Luca Congi (born June 15, 1983) is a former professional Canadian football punter/placekicker. He was drafted 12th overall by the Saskatchewan Roughriders in the 2006 CFL Draft. He played CIS football at Simon Fraser University for the Simon Fraser Clan.

Professional career

Saskatchewan Roughriders
Congi was drafted out of college by Saskatchewan (12th overall) in 2006, and he won the position of punter/placekicker in training camp. He replaced the Roughriders longtime franchise kicker Paul McCallum, who left Saskatchewan to join the BC Lions as a free agent in 2006. After the 2007 season, Congi was no longer the primary punter for Saskatchewan, with that role going to Jamie Boreham followed by Louie Sakoda in 2010. Instead, he handled all of Saskatchewan's placekicking duties. He was released following the 2011 season after Congi spent most of that season recuperating from injury while Christopher Milo filled in for him and ultimately replaced him. 

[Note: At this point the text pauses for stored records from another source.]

(** * pdf_artwork_extractor: artwork metadata extraction from gallery PDFs

    A shallow embedding of [src/pdf_artwork_extractor.py] and the properties
    of its page classifier, image selector and field extractor.

    Text is a sequence of code points of the range U+0000..U+00FF, held in
    [string] (one [ascii] per code point); the two non-ASCII characters the
    source mentions, the copyright sign U+00A9 and the multiplication sign
    U+00D7, lie in that range.  The character classes below are Python's
    ([str.isspace], [str.isdigit], [str.lower], and the [re] module's
    [\d], [\s], [\w]) restricted to that range.

    The confidence score is a binary64 float, as in the source: the
    division by [5.0] and the comparison with [0.6] are the kernel's float
    operations.  Integers of Python are [Z] (image sizes) or [nat] (lengths,
    indices, page numbers). *)

From Stdlib Require Import Bool Arith Lia List String Ascii ZArith.
From Stdlib Require Import Floats Uint63 Permutation Sorted.
Import ListNotations.

Local Open Scope string_scope.
Local Open Scope list_scope.
Local Open Scope nat_scope.

Set Warnings "-inexact-float".

(** ** Characters *)

Module Chars.

Definition code (c : ascii) : nat := nat_of_ascii c.

Definition in_range (lo hi : nat) (c : ascii) : bool :=
  (lo <=? code c) && (code c <=? hi).

Definition is_code (n : nat) (c : ascii) : bool := code c =? n.

(** [\d]: the decimal digits. *)
Definition is_decimal (c : ascii) : bool := in_range 48 57 c.

(** [str.isspace] and [\s]: TAB..CR, FS..US, SPACE, NEL, NBSP. *)
Definition isspace (c : ascii) : bool :=
  in_range 9 13 c || in_range 28 32 c || is_code 133 c || is_code 160 c.

(** One character of [str.isdigit]: decimal digits and the superscripts
    two, three and one. *)
Definition isdigit_char (c : ascii) : bool :=
  is_decimal c || is_code 178 c || is_code 179 c || is_code 185 c.

(** [\w]: alphanumeric characters and the underscore. *)
Definition is_word (c : ascii) : bool :=
  is_decimal c || in_range 65 90 c || in_range 97 122 c || is_code 95 c
  || is_code 170 c || is_code 178 c || is_code 179 c || is_code 181 c
  || is_code 185 c || is_code 186 c || in_range 188 190 c
  || in_range 192 214 c || in_range 216 246 c || in_range 248 255 c.

(** One character of [str.lower]. *)
Definition lower (c : ascii) : ascii :=
  if in_range 65 90 c || (in_range 192 222 c && negb (is_code 215 c))
  then ascii_of_nat (code c + 32) else c.

Definition copyright_sign : ascii := ascii_of_nat 169.
Definition times_sign : ascii := ascii_of_nat 215.

End Chars.

(** ** Python's string operations *)

Module Str.

Definition chars (s : string) : list ascii := list_ascii_of_string s.
Definition of_chars (l : list ascii) : string := string_of_list_ascii l.

(** Truth value of a [str]: non-empty. *)
Definition truthy (s : string) : bool :=
  match s with EmptyString => false | String _ _ => true end.

(** Truth value of an [Optional[str]]. *)
Definition truthy_opt (o : option string) : bool :=
  match o with None => false | Some s => truthy s end.

Fixpoint lstrip (l : list ascii) : list ascii :=
  match l with
  | c :: l' => if Chars.isspace c then lstrip l' else l
  | [] => []
  end.

(** [s.strip()] *)
Definition strip (s : string) : string :=
  of_chars (rev (lstrip (rev (lstrip (chars s))))).

(** [s.isdigit()]: at least one character, all of them digits. *)
Definition isdigit (s : string) : bool :=
  truthy s && forallb Chars.isdigit_char (chars s).

(** [s.lower()] *)
Definition lower (s : string) : string :=
  of_chars (map Chars.lower (chars s)).

Fixpoint is_prefix (p l : list ascii) : bool :=
  match p, l with
  | [], _ => true
  | a :: p', b :: l' => Ascii.eqb a b && is_prefix p' l'
  | _ :: _, [] => false
  end.

(** [sub in s] *)
Fixpoint contains_chars (sub l : list ascii) : bool :=
  is_prefix sub l ||
  match l with
  | [] => false
  | _ :: l' => contains_chars sub l'
  end.

Definition contains (sub s : string) : bool :=
  contains_chars (chars sub) (chars s).

(** [s.split(sep)] for a non-empty [sep]: [skip] counts the characters of
    a separator occurrence still to be passed over, [cur] is the current
    piece, last character first. *)
Fixpoint split_go (sep : list ascii) (skip : nat) (cur l : list ascii)
  : list string :=
  match l with
  | [] => [of_chars (rev cur)]
  | c :: l' =>
      match skip with
      | S k => split_go sep k cur l'
      | O =>
          if is_prefix sep l
          then of_chars (rev cur) :: split_go sep (List.length sep - 1) [] l'
          else split_go sep 0 (c :: cur) l'
      end
  end.

Definition split (sep s : string) : list string :=
  split_go (chars sep) 0 [] (chars s).

(** [[p.strip() for p in s.split(sep) if p.strip()]] *)
Definition stripped_parts (sep s : string) : list string :=
  map strip (filter (fun p => truthy (strip p)) (split sep s)).

Definition newline : string := String (ascii_of_nat 10) EmptyString.

End Str.

(** ** Regular expressions: the backtracking matcher of Python's [re] *)

Module Re.

Inductive regex : Type :=
| Eps : regex
| Class : (ascii -> bool) -> regex
| Cat : regex -> regex -> regex
| Alt : regex -> regex -> regex
| Star : regex -> regex
| WordB : regex.

Definition Opt (r : regex) : regex := Alt r Eps.
Definition Plus (r : regex) : regex := Cat r (Star r).

Definition lit (c : ascii) : regex := Class (Ascii.eqb c).

(** A literal under [re.IGNORECASE]. *)
Definition lit_i (c : ascii) : regex :=
  Class (fun x => Ascii.eqb (Chars.lower x) (Chars.lower c)).

Fixpoint word (mk : ascii -> regex) (s : string) : regex :=
  match s with
  | EmptyString => Eps
  | String c EmptyString => mk c
  | String c s' => Cat (mk c) (word mk s')
  end.

Definition digit : regex := Class Chars.is_decimal.
Definition space : regex := Class Chars.isspace.

Definition word_opt (o : option ascii) : bool :=
  match o with Some c => Chars.is_word c | None => false end.

(** A greedy repetition of [body], at most [fuel] times; an iteration
    that consumes nothing is refused, which bounds the repetitions by the
    length of the input. *)
Fixpoint star_loop {A : Type}
  (body : option ascii -> list ascii ->
          (option ascii -> list ascii -> option A) -> option A)
  (k : option ascii -> list ascii -> option A)
  (fuel : nat) (prev : option ascii) (l : list ascii) : option A :=
  match fuel with
  | O => k prev l
  | S fuel' =>
      match body prev l
              (fun p' l' =>
                 if List.length l' <? List.length l
                 then star_loop body k fuel' p' l' else None) with
      | Some x => Some x
      | None => k prev l
      end
  end.

(** [rmatch r prev l k]: match [r] at the front of [l], the character
    before being [prev]; alternatives are tried in order, repetition is
    greedy, and [k] receives the last character passed and the rest of the
    input. *)
Fixpoint rmatch {A : Type} (r : regex) (prev : option ascii) (l : list ascii)
  (k : option ascii -> list ascii -> option A) {struct r} : option A :=
  match r with
  | Eps => k prev l
  | Class p =>
      match l with
      | c :: l' => if p c then k (Some c) l' else None
      | [] => None
      end
  | Cat r1 r2 => rmatch r1 prev l (fun p' l' => rmatch r2 p' l' k)
  | Alt r1 r2 =>
      match rmatch r1 prev l k with
      | Some x => Some x
      | None => rmatch r2 prev l k
      end
  | Star r1 =>
      star_loop (fun p' l' k' => rmatch r1 p' l' k') k (List.length l) prev l
  | WordB =>
      if xorb (word_opt prev) (word_opt (hd_error l)) then k prev l else None
  end.

(** Whether every match of [r] passes at least one character. *)
Fixpoint consuming (r : regex) : bool :=
  match r with
  | Eps | Star _ | WordB => false
  | Class _ => true
  | Cat r1 r2 => consuming r1 || consuming r2
  | Alt r1 r2 => consuming r1 && consuming r2
  end.

(** The leftmost match: [group(0)] of [pattern.search]. *)
Fixpoint search_from (r : regex) (prev : option ascii) (l : list ascii)
  : option (list ascii) :=
  match rmatch r prev l (fun _ rest => Some rest) with
  | Some rest => Some (firstn (List.length l - List.length rest) l)
  | None =>
      match l with
      | [] => None
      | c :: l' => search_from r (Some c) l'
      end
  end.

Definition search (r : regex) (s : string) : option string :=
  option_map Str.of_chars (search_from r None (Str.chars s)).

(** [bool(pattern.search(s))] *)
Definition matches (r : regex) (s : string) : bool :=
  match search r s with Some _ => true | None => false end.

End Re.

(** ** The artwork record and the extractor's patterns *)

Declare Scope regex_scope.
Delimit Scope regex_scope with re.
Infix "+++" := Re.Cat (at level 60, right associativity) : regex_scope.
Infix "<|>" := Re.Alt (at level 70, right associativity) : regex_scope.

(** [@dataclass class Artwork] *)
Record Artwork : Type := mkArtwork {
  title : string;
  artist : string;
  year : string;
  dimensions : string;
  medium : string;
  price : option string;
  image_path : option string;
  image_data : option string;
  page_number : nat;
  confidence_score : float
}.

(** [Artwork(page_number=n)] *)
Definition new_artwork (n : nat) : Artwork :=
  {| title := ""; artist := ""; year := ""; dimensions := ""; medium := "";
     price := None; image_path := None; image_data := None;
     page_number := n; confidence_score := 0%float |}.

Section Patterns.
Import Re.
Local Open Scope regex_scope.

(** [\b(19|20)\d{2}\b] *)
Definition year_pattern : regex :=
  WordB +++ (word lit "19" <|> word lit "20") +++ digit +++ digit +++ WordB.

(** [\d+(\.\d+)?] *)
Definition number : regex := Plus digit +++ Opt (lit "." +++ Plus digit).

(** [\s*[x×]\s*], ignoring case *)
Definition by_sign : regex :=
  Star space
  +++ Class (fun c => Ascii.eqb (Chars.lower c) "x"
                      || Ascii.eqb (Chars.lower c) Chars.times_sign)
  +++ Star space.

(** [\b\d+(\.\d+)?\s*[x×]\s*\d+(\.\d+)?(\s*[x×]\s*\d+(\.\d+)?)?\s*(cm|in|inches|mm)\b],
    ignoring case *)
Definition dimensions_pattern : regex :=
  WordB +++ number +++ by_sign +++ number +++ Opt (by_sign +++ number)
  +++ Star space
  +++ (word lit_i "cm" <|> word lit_i "in" <|> word lit_i "inches"
       <|> word lit_i "mm")
  +++ WordB.

(** [\d{1,3}(?:,\d{3})*(?:\.\d+)?] *)
Definition amount : regex :=
  (digit +++ Opt (digit +++ Opt digit))
  +++ Star (lit "," +++ digit +++ digit +++ digit)
  +++ Opt (lit "." +++ Plus digit).

(** [\$\s*\d{1,3}(?:,\d{3})*(?:\.\d+)?|\d{1,3}(?:,\d{3})*(?:\.\d+)?\s*(?:USD|EUR|GBP)],
    ignoring case *)
Definition price_pattern : regex :=
  (lit "$" +++ Star space +++ amount)
  <|> (amount +++ Star space
       +++ (word lit_i "USD" <|> word lit_i "EUR" <|> word lit_i "GBP")).

End Patterns.

Definition separators : list string := [","; "|"; "  "; Str.newline].

Definition metadata_indicators : list string :=
  ["page"; "copyright"; String Chars.copyright_sign ""; "all rights";
   "gallery"; "contact"; "email"; "phone"; "website"; "www"].

(** [is_likely_metadata] *)
Definition is_likely_metadata (text : string) : bool :=
  let text_lower := Str.lower text in
  existsb (fun indicator => Str.contains indicator text_lower)
          metadata_indicators.

(** ** Fields, and the trace of an extraction

    The strategies mutate one [Artwork] object.  Each assignment to one of
    its six descriptive fields is recorded, with the value the field held
    before, so that what a strategy did to the record can be stated.  The
    trace also records the entry into [extract_artwork_info_from_text]
    and into each strategy, the message of a skipped page, and the files
    written.  The other progress messages are left out. *)

Inductive field : Type := Title | Artist | Year | Dimensions | Medium | Price.

Inductive strategy : Type := LineBreak | Inline.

His unorthodox kicking habit has been noticed by many sportscasters.  When he kicks the ball for a field goal, he does not look at where it is going, but instead looks at the ground only to look up when the ball is through the uprights.

Hamilton Tiger-Cats
He was signed by the Hamilton Tiger-Cats on March 23, 2012. He played two seasons for the Tiger-Cats before quitting the team February 2014 in the wake of the team's re-signing of Justin Medlock, who had also been the Tiger-Cats' kicker before Congi's arrival.

Edmonton Eskimos
On September 8, 2014, Congi signed with the Edmonton Eskimos.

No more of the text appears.